* **What is required**: Tally the lines of the entries in which the string "assert" occurs, and say only how many.

***** Data supplied

(** ** Steps that leave the rows alone *)

Definition quiet (nd nd' : Node (S := S)) : Prop :=
  st_backend (nd_store nd') = st_backend (nd_store nd) /\ nd_pulling nd' = nd_pulling nd.

Definition quietly {A} (m : RM (S := S) A) : Prop := forall cx nd, quiet nd (m cx nd).2.

Lemma quietly_bind {A B} (m : RM (S := S) A) (f : A -> RM B) : quietly m -> (forall a, quietly (f a)) -> quietly (m ≫= f).
Proof.
  intros Hm Hf cx nd. unfold mbind, RM_bind. specialize (Hm cx nd). destruct (m cx nd) as [[a|e] nd1]; [|done].
  destruct Hm as [H1 H2], (Hf a cx nd1) as [H3 H4]. cbn [snd] in *. split; congruence.
Qed.

Lemma quietly_store {A} (m : SM (S := S) A) : (forall env st, st_backend (m env st).2 = st_backend st) -> quietly (on_store m).
Proof. intros Hm cx nd. specialize (Hm (cx_env cx) (nd_store nd)). unfold on_store. by destruct (m _ _). Qed.

Lemma quietly_rescan cfg : quietly (rescan cfg).
Proof.
  apply quietly_bind; [apply quietly_store; intros; unfold begin_local; by repeat case_match|intros tx].
  do 2 (apply quietly_bind; [by apply quietly_store|intros ?]). by intros cx nd.
Qed.
(* ===== verification/DrainFacts.v ===== *)
(** * Drains lose nothing

    Whatever messages and commits come in between, and whatever the engine
    answers, a drain lets go only of sync points that a replica vouched for:
    by answering a coverage check, or by announcing them. *)

From S2P Require Import Prelude Bytes Skey SkeyRoundtrip SkeyOrder Keys KeyScan Domain Kv Rows RowsFacts Changeset Scans Tx Sample TxKeys TxInv TxReads TxScans TxSync TxOrder Announce Store StoreGc Repl ReplFacts ReplServe ReplPull Drain.
From Stdlib Require Import ZArith Lia Strings.Byte Sorting.Sorted.
From stdpp Require Import base list option strings sets.

Local Open Scope Z_scope.

Section Drain.
Context {S : Type} {kvS : Kv S} {kvLaws : KvLaws S}
  {pcMeta : Postcard SyncMeta} {pcMetaLaws : PostcardLaws SyncMeta}
  {pcBody : Postcard MeasurementBody} {pcCustody : Postcard CustodyRow}.
Implicit Types s : S.
Implicit Types nd : Node (S := S).

(** ** Engines that may fail *)

Lemma begin_local_cases (env : Env) (st : Store) s ret : st_backend st = Some s ->
  begin_local ret env st = (Ok (mkTx s (new_timestamp env (st_calls st)) (node_id env) [] ret), called st)
  \/ exists e, begin_local ret env st = (Err e, called st).
Proof. intros Hb. unfold begin_local. rewrite Hb. destruct (engine_begin env (st_calls st)); eauto. Qed.

Lemma commit_tx_cases (env : Env) (st : Store) (t : @Transaction S) : tx_ok t ->
  exists r st', commit_tx t env st = (r, st')
    /\ (st_backend st' = st_backend st \/ exists t', st_backend st' = Some (tx_store t') /\ tx_ok t').
Proof.
  intros Ht. unfold commit_tx. pose proof (triple_commit (engine_commit env (st_calls st)) t Ht) as [Hc _].
  destruct (commit _ t) as [[u|e] t'].
  - do 2 eexists. split; [reflexivity|]. right. exists t'. by split.
  - do 2 eexists. split; [reflexivity|]. by left.
Qed.

(** A release that may stop early lets go of some of the points. *)
Definition some_released (sc : Scope) (points : list SyncPointId) s (r : res tx_error nat * Store (S := S)) : Prop :=
  exists s' gone, st_backend r.2 = Some s' /\ released_from sc gone s s' /\ forall id, id ∈ gone -> id ∈ points.

Lemma none_released sc points s r : store_ok s -> st_backend r.2 = Some s -> some_released sc points s r.
Proof. intros Hs Hb. exists s, []. split; [done|]. split; [by apply released_nil|by intros ? ?%elem_of_nil]. Qed.

Lemma release_batches_safe (env : Env) sc raw batches n (st : Store) s : env_ok env ->
  st_backend st = Some s -> store_ok s -> points_ok sc (concat batches) -> encode sc = Ok raw ->
  some_released sc (concat batches) s (release_batches sc batches n env st).
Proof.
  intros He Hb Hs Hin Hraw. revert st s Hb Hs Hin n. induction batches as [|batch batches IH]; intros st s Hb Hs Hin n.
  { by apply none_released. }
  cbn [concat release_batches] in *. apply Forall_app in Hin as [Hin1 Hin2]. unfold mbind, SM_bind.
  destruct (begin_local_cases env st s None Hb) as [-> | [e ->]]; [|by apply none_released].
  set (t := mkTx s _ _ _ _). destruct (release_batch_ok sc raw batch 0 t) as (s1 & E & Hp); [by apply begin_tx_ok|done|done|].
  unfold within. rewrite E. unfold attempt, commit_tx, commit. cbn [active_scopes set_store t for_each].
  destruct (engine_commit env (st_calls (called st))); [|by apply none_released..].
  destruct (IH (called (set_backend (called st) (Some s1))) s1 eq_refl (rf_ok _ _ _ _ Hp) Hin2 (n + (0 + length batch))%nat)
    as (s' & gone & Hb' & Hr & Hg).
  exists s', (batch ++ gone). split; [done|]. split; [by apply (released_trans _ _ _ s s1)|].
  intros id. rewrite !elem_of_app. intros [?|?]; [by left|right; by apply Hg].
Qed.

Lemma release_scope_safe (env : Env) sc raw points (st : Store) s : env_ok env ->
  st_backend st = Some s -> store_ok s -> points_ok sc points -> encode sc = Ok raw ->
  some_released sc points s (release_scope sc points env st).
Proof.
  intros He Hb Hs Hin Hraw. unfold release_scope. destruct points as [|id rest]; [by apply none_released|].
  pose proof (chunks_concat RELEASE_BATCH (id :: rest) ltac:(unfold RELEASE_BATCH; lia)) as E.
  rewrite <- E in Hin. rewrite <- E at 1. by eapply release_batches_safe.
Qed.

(** ** Steps that keep the rows and what was confirmed *)

Section Calm.
Context (sc : Scope) (raw : bytes) (Hsc : scope_valid sc) (Hraw : encode sc = Ok raw) (cx : Ctx)
  (Hsub : rc_subject (cx_config cx) = SubjScope sc) (s : S) (Hs : store_ok s).

(** A frontier of the scope, read from some rows. *)
Definition frontier_read (scopes : list (Scope * ScopeFrontier)) : Prop :=
  forall e, e ∈ scopes -> e.1 = sc /\ frontier_valid e.2.

Definition good nd : Prop :=
  st_backend (nd_store nd) = Some s /\ forall f, nd_latest nd = Some f -> frontier_read (fr_scopes f).

Definition calm {A} (m : RM (S := S) A) (Q : A -> Prop) : Prop := forall nd, good nd ->
  good (m cx nd).2 /\ nd_covered (m cx nd).2 = nd_covered nd /\ forall a, (m cx nd).1 = Ok a -> Q a.

Lemma calm_bind {A B} (P : A -> Prop) (Q : B -> Prop) (m : RM (S := S) A) (f : A -> RM B) :
  calm m P -> (forall a, P a -> calm (f a) Q) -> calm (m ≫= f) Q.
Proof.
  intros Hm Hf nd Hg. destruct (Hm nd Hg) as (H1 & H2 & H3). unfold mbind, RM_bind.
  destruct (m cx nd) as [[a|e] nd1]; cbn [fst snd] in *; [|done].
  destruct (Hf a (H3 a eq_refl) nd1 H1) as (H4 & H5 & H6). split; [done|]. split; [congruence|]. done.
Qed.

Lemma calm_ret {A} (a : A) (Q : A -> Prop) : Q a -> calm (mret a) Q.
Proof. intros HQ nd Hg. split; [done|]. split; [done|]. by intros b [= <-]. Qed.

Lemma calm_store {A} (m : SM (S := S) A) (Q : A -> Prop) :
  (forall env st, st_backend st = Some s -> st_backend (m env st).2 = Some s /\ forall a, (m env st).1 = Ok a -> Q a) ->
  calm (on_store m) Q.
Proof.
  intros Hm nd [Hb Hc]. destruct (Hm (cx_env cx) (nd_store nd) Hb) as [H1 H2]. unfold on_store.
  destruct (m _ _) as [r st]; cbn [fst snd] in *. by split_and!.
Qed.

(** A step that changes neither rows, nor the cache, nor what was confirmed. *)
Lemma calm_prim {A} (f : Ctx -> Node (S := S) -> res tx_error A * Node) (Q : A -> Prop) :
  (forall nd, st_backend (nd_store (f cx nd).2) = st_backend (nd_store nd) /\ nd_latest (f cx nd).2 = nd_latest nd
     /\ nd_covered (f cx nd).2 = nd_covered nd /\ forall a, (f cx nd).1 = Ok a -> Q a) -> calm f Q.
Proof. intros Hf nd Hg. destruct (Hf nd) as (H1 & H2 & H3 & H4). unfold good. by rewrite H1, H2. Qed.

Lemma calm_attempt {A} (m : RM (S := S) A) (P : A -> Prop) :
  calm m P -> calm (rattempt m) (fun r => forall a, r = Ok a -> P a).
Proof.
  intros Hm nd Hg. destruct (Hm nd Hg) as (H1 & H2 & H3). unfold rattempt. destruct (m cx nd) as [r nd1].
  cbn [fst snd] in *. split; [done|]. split; [done|]. by intros a [= <-].
Qed.

Lemma calm_now : calm (on_store now_instant) (fun _ => True).
Proof. by apply calm_store. Qed.

Lemma calm_begin : calm (on_store (begin_local None)) (fun t => tx_store t = s).
Proof.
  apply calm_store. intros env st Hb. destruct (begin_local_cases env st s None Hb) as [-> | [e ->]]; split; try done.
  by intros t [= <-].
Qed.

Lemma calm_res {A} (r : res tx_error A) (Q : A -> Prop) : (forall a, r = Ok a -> Q a) -> calm (on_store (smres r)) Q.
Proof. intros HQ. by apply calm_store. Qed.

Lemma calm_config : calm config (fun cfg => cfg = cx_config cx).
Proof. apply calm_prim. intros nd. split_and!; try done. by intros a [= <-]. Qed.

Lemma calm_publish m : calm (publish m) (fun _ => True).
Proof. by apply calm_prim. Qed.

Lemma calm_shutdown : calm confirm_shutdown (fun _ => True).
Proof. by apply calm_prim. Qed.

(** ** Frontiers and announces *)

Lemma scan_read scopes : scan_frontiers s (SubjScope sc) = Ok scopes -> frontier_read scopes.
Proof.
  intros E. destruct (scope_range_total sc raw Hraw) as (lo & hi & Hr).
  assert (range_from_subject (SubjScope sc) = Ok (lo, hi)) as Er.
  { unfold scope_range, lift in Hr. unfold range_from_subject.
    destruct (partial_range "sync_point" (scope_vals sc)) as [r|e]; [|done]. by injection Hr as ->. }
  destruct (scan_frontiers_ok s (SubjScope sc) lo hi Hs Hsc Er) as (scopes' & E' & Hnd & Hf & Hin).
  rewrite E in E'. apply Ok_inj in E' as <-. intros [sc' f] He.
  assert (sc' = sc) as ->.
  { assert (sc' ∈ map fst scopes) as Hx by (apply list_elem_of_fmap; by exists (sc', f)). apply Hin in Hx. cbn in Hx.
    by apply bool_decide_eq_true in Hx. }
  split; [done|]. cbn [snd]. specialize (Hf sc). rewrite (proj2 (vm_get_elem _ _ _ Hnd) He) in Hf.
  apply (frontier_ok_valid s sc), Hf. cbn. by apply bool_decide_eq_true_2.
Qed.

Lemma calm_rescan : calm (rescan (cx_config cx)) (fun fr => frontier_read (fr_scopes fr)).
Proof.
  apply (calm_bind _ _ _ _ calm_begin). intros tx Etx. rewrite Etx, Hsub.
  apply (calm_bind (fun scopes => frontier_read scopes)); [apply calm_res; intros scopes; apply scan_read|].
  intros scopes Hr. apply (calm_bind _ _ _ _ calm_now). intros at_ _ nd [Hb Hc]. unfold rprim. cbn [fst snd].
  split; [split; [done|]; by intros f [= <-]|]. split; [done|]. by intros a [= <-].
Qed.

Lemma calm_frontiers : calm frontiers (fun fr => frontier_read (fr_scopes fr)).
Proof.
  apply (calm_bind _ _ _ _ calm_config). intros cfg ->. apply (calm_bind _ _ _ _ calm_now). intros now _.
  apply (calm_bind (fun o => forall f, o = Some f -> frontier_read (fr_scopes f))).
  { intros nd Hg. split; [done|]. split; [done|]. intros o [= <-]. apply Hg. }
  intros [c|] Hc; [|apply calm_rescan]. destruct (now <=? fr_scanned_at c); [apply calm_ret; by apply Hc|apply calm_rescan].
Qed.

Lemma calm_announce filter floored : calm (send_announce filter floored) (fun _ => True).
Proof.
  apply (calm_bind (fun _ => True)); [apply calm_store; intros env st Hb; unfold is_unavailable; by rewrite Hb|].
  intros [|] _; [by apply calm_ret|]. apply (calm_bind _ _ _ _ calm_config). intros cfg _.
  apply (calm_bind _ _ _ _ calm_frontiers). intros fr _. apply (calm_bind _ _ _ _ (calm_publish _)). intros _ _.
  by apply calm_ret.
Qed.

Lemma calm_announce_for : calm announce_for (fun _ => True).
Proof.
  apply (calm_bind _ _ _ _ calm_config). intros cfg _. apply (calm_bind (fun _ => True)); [by apply calm_prim|]. intros sync _.
  destruct (rc_mode cfg), sync; (apply (calm_bind _ _ _ _ (calm_announce _ _)); intros scopes _); try by apply calm_ret.
  case_match; [by apply calm_ret|apply calm_publish].
Qed.

Lemma calm_probe : calm (probe_scope sc) (fun _ => True).
Proof.
  apply (calm_bind _ _ _ _ calm_now). intros now _. apply (calm_bind (fun _ => True)).
  { apply calm_prim. intros nd. unfold rprim. cbn [fst snd]. destruct (probe_due (nd_probes nd) sc now); by split_and!. }
  intros [|] _; [apply calm_publish|by apply calm_ret].
Qed.

(** ** Coverage checks *)

Context (vouched : Version -> Epoch -> Prop) (Hdown : forall ts e e', vouched ts e -> e' <= e -> vouched ts e').
(** A replica that answers a coverage check with yes holds what it was asked about. *)
Context (Hverify : forall n target hs, Forall (fun h => is_u64 h.1) hs -> tr_verify (cx_transport cx) n target (mkVerifyRequest sc hs) = Some true ->
  forall ts e, (ts, e) ∈ hs -> vouched ts e).

(** A replica covers all that the node holds. *)
Definition all_vouched : Prop := forall sp sm, sync_at s sp sm -> sp_scope sp = sc -> vouched (sp_ts sp) (sp_epoch sp).

Lemma calm_pages target pages : Forall (fun h => is_u64 h.1) (concat pages) ->
  calm (verify_pages target sc pages) (fun o => o = Some true -> forall ts e, (ts, e) ∈ concat pages -> vouched ts e).
Proof.
  induction pages as [|hs pages IH]; intros Hall; [apply calm_ret; intros _ ts e ?%elem_of_nil; done|].
  cbn [concat] in Hall. apply Forall_app in Hall as [Hhs Hall]. specialize (IH Hall). cbn [verify_pages].
  apply (calm_bind (fun a => a = Some true -> forall ts e, (ts, e) ∈ hs -> vouched ts e)).
  { apply calm_prim. intros nd. split_and!; try done. intros a [= <-]. by apply Hverify. }
  intros [[|]|] Ha; [|by apply calm_ret..]. intros nd Hg. destruct (IH nd Hg) as (H1 & H2 & H3). split_and!; [done..|].
  intros o Ho Eo ts e. cbn [concat]. rewrite elem_of_app. intros [Hin|Hin]; [by apply Ha|by eapply H3].
Qed.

**********

* **Output of the task**: 3